Our study lends support to the widely reported co-morbidity of AUD with other SUD and other common mental health problems. Alcohol is most of the time consumed before, along with, or after other psychoactive substance use (WHO 2018). The precise cause and effect relationship between depression and alcoholism is still controversial. In women, depressive episodes may predate the onset of alcoholism, and in men, a larger percentage of alcoholics experiencing a major depressive episode (Boden and Fergusson 2011). It has been proposed that short-term anxiety reduction from alcohol use, in concert with longer-term anxiety induction from chronic drinking and withdrawal, can initiate a vicious feed-forward cycle of increasing anxiety symptoms and alcohol use that results in co-morbidity (Kushner et al. 2000)In agreement with other studies (Lee et al. 2015; Samokhvalov et al. 2010), we found a strong link between AUD and disabilities either with or without a comorbid affective disorder. The GSRAH had earlier reported that the age-standardized alcohol-attributable burden of disease and injury was highest in the WHO African Region (WHO 2018).

There are some limitations to our study. First, we had assessed alcohol use through self-report which may be liable to biases, although earlier studies have found self-report to be an acceptable form of collecting information on alcohol and psychoactive substance use. Second, our survey had been limited to Lagos state which is about 10% of the total Nigeria population. However, Lagos is cosmopolitan in nature and our sampling method enabled us to capture the major ethic and religious groups in the country. We had also supplemented this by using appropriate weighting adjustment to account for the national age and gender distribution. Thirdly, we had used DSM-IV-based instruments to measure AUD and assessed AUD based only on 10 instead of 11 criteria for DSM-5 and we did not account for the severity as advised in DSM-5. There are however several strengths of our study. We had the largest sample size of any mental health or alcohol use survey in sub-Saharan Africa, our sample was diverse in ethnicity and religion, we explored not only for alcohol consumption, but also for drinking motives and alcohol use disorders.

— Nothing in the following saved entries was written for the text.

(** Functions of the repository and of the C library do not depend on
    the caller's storage. *)
Lemma builtin_storage_free (f : fnptr) :
  (forall id, f <> f_extern id) -> storage_free R (P_fun f).
Proof.
  intros H ctx args m1 m2. destruct f; try reflexivity.
  destruct (H id eq_refl).
Qed.

Variable m0 : memory.
Variable expression : string.
Variable variables : option (list tx_variable).
Variable var_count : Z.
Variable h : list bool.

(** A handle that [tx_compile] returns is the optimized form of the tree
    that the parser built, and both are well formed. *)
Lemma tx_compile_handle :
  let r := tx_compile R m0 expression variables var_count h in
  is_null (handle r) = false ->
  exists root w,
    Grammar.list (fuel_for expression)
                 (initial expression variables var_count h) = Some (root, w)
    /\ type (st w) = TOK_END
    /\ well_formed root = true
    /\ handle r = optimize R m0 root
    /\ well_formed (handle r) = true.
Proof.
  intros r Hn.
  destruct (tx_compile_parse R m0 expression variables var_count h (fun _ => True))
    as (root & w & El & E & _ & _); auto.
  subst r. rewrite E in *. unfold finish in *.
  destruct (is_null root) eqn:Er; [discriminate Hn|].
  destruct (type (st w) =? TOK_END) eqn:Et; [|discriminate Hn].
  apply Z.eqb_eq in Et.
  assert (Hwf : well_formed root = true).
  { destruct (parser_builds (fuel_for expression)) as (_&_&_&_&_&_&_&_&_&_&Hl).
    apply (wp_run _ _ _ _ _ (Hl _) El); [exact Er | rewrite Et; discriminate]. }
  exists root, w. repeat split; try assumption.
  apply optimize_well_formed, Hwf.
Qed.

End Compiled.

(** * The budget does not matter

    A production that returns within a nesting budget returns the same
    result within any larger one: the result of [tx_compile] is that of
    the C function, whatever budget above [fuel_for] the model is given. *)

Lemma refines_refl {A : Type} (p : M A) : refines p p.
Proof. intros w r H. exact H. Qed.

Lemma refines_trans {A : Type} (p q r : M A) :
  refines p q -> refines q r -> refines p r.
Proof. intros H1 H2 w a H. auto. Qed.

Lemma refines_out_of_fuel {A : Type} (p : M A) : refines out_of_fuel p.
Proof. intros w r H. discriminate. Qed.

Lemma refines_bind {A B : Type} (p q : M A) (f g : A -> M B) :
  refines p q -> (forall a, refines (f a) (g a)) ->
  refines (Bind p f) (Bind q g).
Proof.
  intros Hp Hf w r H. unfold Bind in *.
  destruct (p w) as [[a w1]|] eqn:E; [|discriminate].
  rewrite (Hp _ _ E). apply Hf, H.
Qed.

Ltac monotone :=
  repeat first
    [ assumption
    | apply refines_refl
    | match goal with
      | |- refines (if ?c then _ else _) _ => destruct c
      | |- refines (match ?r with Some _ => _ | None => _ end) _ =>
          destruct r as [[? ?]|]
      | |- refines (CHECK_NULL _ _) _ => unfold CHECK_NULL
      | |- refines (Bind _ _) (Bind _ _) => apply refines_bind; [|intros ?]
      | H : forall _, refines _ _ |- _ => apply H
      end ].

Lemma signs_body_refines (a a' : Z -> M Z) (sign : Z) :
  (forall z, refines (a z) (a' z)) ->
  refines (signs_body a sign) (signs_body a' sign).
Proof. intros H. unfold signs_body. monotone. Qed.

Lemma power_body_refines (s s' : M Z) (b b' : M tx_expr) :
  refines s s' -> refines b b' ->
  refines (power_body s b) (power_body s' b').
Proof. intros Hs Hb. unfold power_body. monotone. Qed.

Lemma binary_loop_refines cond fn (o o' : M tx_expr) (a a' : tx_expr -> M tx_expr) ret :
  refines o o' -> (forall r, refines (a r) (a' r)) ->
  refines (binary_loop cond fn o a ret) (binary_loop cond fn o' a' ret).
Proof. intros Ho Ha. unfold binary_loop. monotone. Qed.

Lemma binary_head_refines (o o' : M tx_expr) (l l' : tx_expr -> M tx_expr) :
  refines o o' -> (forall r, refines (l r) (l' r)) ->
  refines (binary_head o l) (binary_head o' l').
Proof. intros Ho Hl. unfold binary_head. monotone. Qed.

Lemma arguments_body_refines (e e' : M tx_expr)
      (a a' : Z -> tx_expr -> M (option (tx_expr * Z))) arity i ret :
  refines e e' -> (forall j r, refines (a j r) (a' j r)) ->
  refines (arguments_body e a arity i ret) (arguments_body e' a' arity i ret).
Proof.
  intros He Ha. unfold arguments_body. monotone. apply Ha.
Qed.

Lemma base_body_refines (p p' : M tx_expr)
      (a a' : Z -> Z -> tx_expr -> M (option (tx_expr * Z))) (l l' : M tx_expr) :
  refines p p' -> (forall n j r, refines (a n j r) (a' n j r)) ->
  refines l l' ->
  refines (base_body p a l) (base_body p' a' l').
Proof.
  intros Hp Ha Hl. unfold base_body.
  apply refines_bind; [apply refines_refl|]. intros s. cbv zeta.
  monotone. apply Ha.
Qed.

Lemma signs_step : forall fuel sign,
  refines (Grammar.signs fuel sign) (Grammar.signs (S fuel) sign).
Proof.
  induction fuel as [|fuel IH]; intros sign; [apply refines_out_of_fuel|].
  intros w r H. change (signs_body (Grammar.signs (S fuel)) sign w = Some r).
  change (signs_body (Grammar.signs fuel) sign w = Some r) in H.
  revert w r H. apply signs_body_refines. exact IH.
Qed.

(** One more level of nesting changes no result. *)
Lemma parser_step : forall fuel,
  refines (Grammar.base fuel) (Grammar.base (S fuel))
  /\ (forall arity i ret,
        refines (Grammar.arguments fuel arity i ret)
                (Grammar.arguments (S fuel) arity i ret))
  /\ refines (Grammar.power fuel) (Grammar.power (S fuel))
  /\ (forall ret, refines (Grammar.factor_loop fuel ret)
                          (Grammar.factor_loop (S fuel) ret))
  /\ refines (Grammar.factor fuel) (Grammar.factor (S fuel))
  /\ (forall ret, refines (Grammar.term_loop fuel ret)
                          (Grammar.term_loop (S fuel) ret))
  /\ refines (Grammar.term fuel) (Grammar.term (S fuel))
  /\ (forall ret, refines (Grammar.expr_loop fuel ret)
                          (Grammar.expr_loop (S fuel) ret))
  /\ refines (Grammar.expr fuel) (Grammar.expr (S fuel))
  /\ (forall ret, refines (Grammar.list_loop fuel ret)
                          (Grammar.list_loop (S fuel) ret))
  /\ refines (Grammar.list fuel) (Grammar.list (S fuel)).
Proof.
  induction fuel as [|fuel IH].
  { repeat split; intros; apply refines_out_of_fuel. }
  destruct IH as (Hb & Ha & Hp & Hfl & Hf & Htl & Ht & Hel & He & Hll & Hl).
  repeat split; intros.
  - intros w r H.
    change (base_body (Grammar.power (S fuel)) (Grammar.arguments (S fuel))
                      (Grammar.list (S fuel)) w = Some r).
    change (base_body (Grammar.power fuel) (Grammar.arguments fuel)
                      (Grammar.list fuel) w = Some r) in H.
    revert w r H. apply base_body_refines; assumption.
  - intros w r H.
    change (arguments_body (Grammar.expr (S fuel)) (Grammar.arguments (S fuel) arity)
                           arity i ret w = Some r).
    change (arguments_body (Grammar.expr fuel) (Grammar.arguments fuel arity)
                           arity i ret w = Some r) in H.
    revert w r H. apply arguments_body_refines; [assumption|]. intros; apply Ha.
  - intros w r H.
    change (power_body (Grammar.signs (S fuel) 1) (Grammar.base (S fuel)) w = Some r).
    change (power_body (Grammar.signs fuel 1) (Grammar.base fuel) w = Some r) in H.
    revert w r H. apply power_body_refines; [apply signs_step | assumption].
  - intros w r H.
    change (binary_loop is_pow s_function (Grammar.power (S fuel))
                        (Grammar.factor_loop (S fuel)) ret w = Some r).
    change (binary_loop is_pow s_function (Grammar.power fuel)
                        (Grammar.factor_loop fuel) ret w = Some r) in H.
    revert w r H. apply binary_loop_refines; assumption.
  - intros w r H.
    change (binary_head (Grammar.power (S fuel)) (Grammar.factor_loop (S fuel)) w
            = Some r).
    change (binary_head (Grammar.power fuel) (Grammar.factor_loop fuel) w = Some r)
      in H.
    revert w r H. apply binary_head_refines; assumption.
  - intros w r H.
    change (binary_loop is_mul_div s_function (Grammar.factor (S fuel))
                        (Grammar.term_loop (S fuel)) ret w = Some r).
    change (binary_loop is_mul_div s_function (Grammar.factor fuel)
                        (Grammar.term_loop fuel) ret w = Some r) in H.
    revert w r H. apply binary_loop_refines; assumption.
  - intros w r H.
    change (binary_head (Grammar.factor (S fuel)) (Grammar.term_loop (S fuel)) w
            = Some r).
    change (binary_head (Grammar.factor fuel) (Grammar.term_loop fuel) w = Some r)
      in H.
    revert w r H. apply binary_head_refines; assumption.
  - intros w r H.
    change (binary_loop is_sign s_function (Grammar.term (S fuel))
                        (Grammar.expr_loop (S fuel)) ret w = Some r).
    change (binary_loop is_sign s_function (Grammar.term fuel)
                        (Grammar.expr_loop fuel) ret w = Some r) in H.
    revert w r H. apply binary_loop_refines; assumption.
  - intros w r H.
    change (binary_head (Grammar.term (S fuel)) (Grammar.expr_loop (S fuel)) w
            = Some r).
    change (binary_head (Grammar.term fuel) (Grammar.expr_loop fuel) w = Some r)
      in H.
    revert w r H. apply binary_head_refines; assumption.
  - intros w r H.
    change (binary_loop is_sep (fun _ => P_fun f_comma) (Grammar.expr (S fuel))
                        (Grammar.list_loop (S fuel)) ret w = Some r).
    change (binary_loop is_sep (fun _ => P_fun f_comma) (Grammar.expr fuel)
                        (Grammar.list_loop fuel) ret w = Some r) in H.
    revert w r H. apply binary_loop_refines; assumption.
  - intros w r H.
    change (binary_head (Grammar.expr (S fuel)) (Grammar.list_loop (S fuel)) w
            = Some r).
    change (binary_head (Grammar.expr fuel) (Grammar.list_loop fuel) w = Some r)
      in H.
    revert w r H. apply binary_head_refines; assumption.
Qed.

Lemma list_budget (fuel fuel' : nat) :
  (fuel <= fuel')%nat -> refines (Grammar.list fuel) (Grammar.list fuel').
Proof.
  induction 1 as [|k _ IH]; [apply refines_refl|].
  eapply refines_trans; [exact IH|]. apply parser_step.
Qed.

(** Any budget from [fuel_for] on gives the result of [tx_compile]. *)
Lemma tx_compile_budget (R : runtime) (m : memory) (fuel : nat)
      (expression : string) (variables : option (list tx_variable))
      (var_count : Z) (h : list bool) :
  (fuel_for expression <= fuel)%nat ->
  tx_compile_fuel R m fuel expression variables var_count h
  = Some (tx_compile R m expression variables var_count h).
Proof.
  intros Hf.
  pose proof (tx_compile_total R m expression variables var_count h) as Ht.
  unfold tx_compile_fuel in *.
  destruct (Grammar.list (fuel_for expression)
                         (initial expression variables var_count h))
    as [[root w]|] eqn:E; [|discriminate].
  rewrite (list_budget _ _ Hf _ _ E). exact Ht.
Qed.

(** * The builtin table *)

(** What the binary search returns is an entry of the table whose name
    is the lexeme. *)
Lemma find_builtin_loop_sound : forall fuel name len imin imax fi,
  0 <= imin -> imax < Z.of_nat (List.length functions) ->
  find_builtin_loop fuel name len imin imax = Some fi ->
  In fi functions /\ name_matches name len fi = true.
Proof.
  induction fuel as [|fuel IH]; intros name len imin imax fi Hmin Hmax H;
    [discriminate|].
  cbn [find_builtin_loop] in H.
  destruct (imax >=? imin) eqn:Ei; [|discriminate].
  apply Z.geb_le in Ei. cbv zeta in H.
  set (i := imin + (imax - imin) / 2) in *.
  assert (Hi : imin <= i <= imax).
  { unfold i. pose proof (Z.div_pos (imax - imin) 2).
    assert ((imax - imin) / 2 <= imax - imin)
      by (apply Z.div_le_upper_bound; lia).
    lia. }
  set (entry := nth (Z.to_nat i) functions sentinel) in *.
  destruct (strncmp name (v_name entry) len =? 0) eqn:Ec.
  - destruct (code NUL - code (char_at (v_name entry) len) =? 0) eqn:En.
    + injection H as <-. split.
      * apply nth_In. lia.
      * unfold name_matches. rewrite Ec. simpl.
        apply Z.eqb_eq in En. apply Ascii.eqb_eq, code_inj. lia.
    + destruct (code NUL - code (char_at (v_name entry) len) >? 0);
        apply IH in H; auto; lia.
  - rewrite Ec in H.
    destruct (strncmp name (v_name entry) len >? 0);
      apply IH in H; auto; lia.
Qed.

Lemma find_builtin_sound (name : string) (len : nat) (fi : tx_variable) :
  find_builtin name len = Some fi ->
  In fi functions /\ name_matches name len fi = true.
Proof. apply find_builtin_loop_sound; lia. Qed.

(** The table is sorted: the binary search finds every entry by its
    name. *)
Lemma find_builtin_complete :
  Forall (fun fi => find_builtin (v_name fi) (String.length (v_name fi)) = Some fi)
         functions.
Proof. unfold functions. repeat constructor. Qed.

(** * More on the optimizer and the evaluator *)

Section Folding.

Variable R : runtime.

Lemma forallb_map {A B : Type} (f : B -> bool) (g : A -> B) (l : list A) :
  forallb f (List.map g l) = forallb (fun a => f (g a)) l.
Proof. induction l as [|a l IH]; [reflexivity|]. simpl. rewrite IH. reflexivity. Qed.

In conclusion, we have reinforced the growing evidence of a high level of heavy episode drinking amongst the African populace and we have shown that the rate of alcohol use disorders in Nigeria may actually be much higher than earlier reported and probably in the same range as those from other African countries. Lastly, we have demonstrated that results from large multinational studies alone may not be sufficiently valid for planning health services in LMICs and that several local surveys are needed to supplement.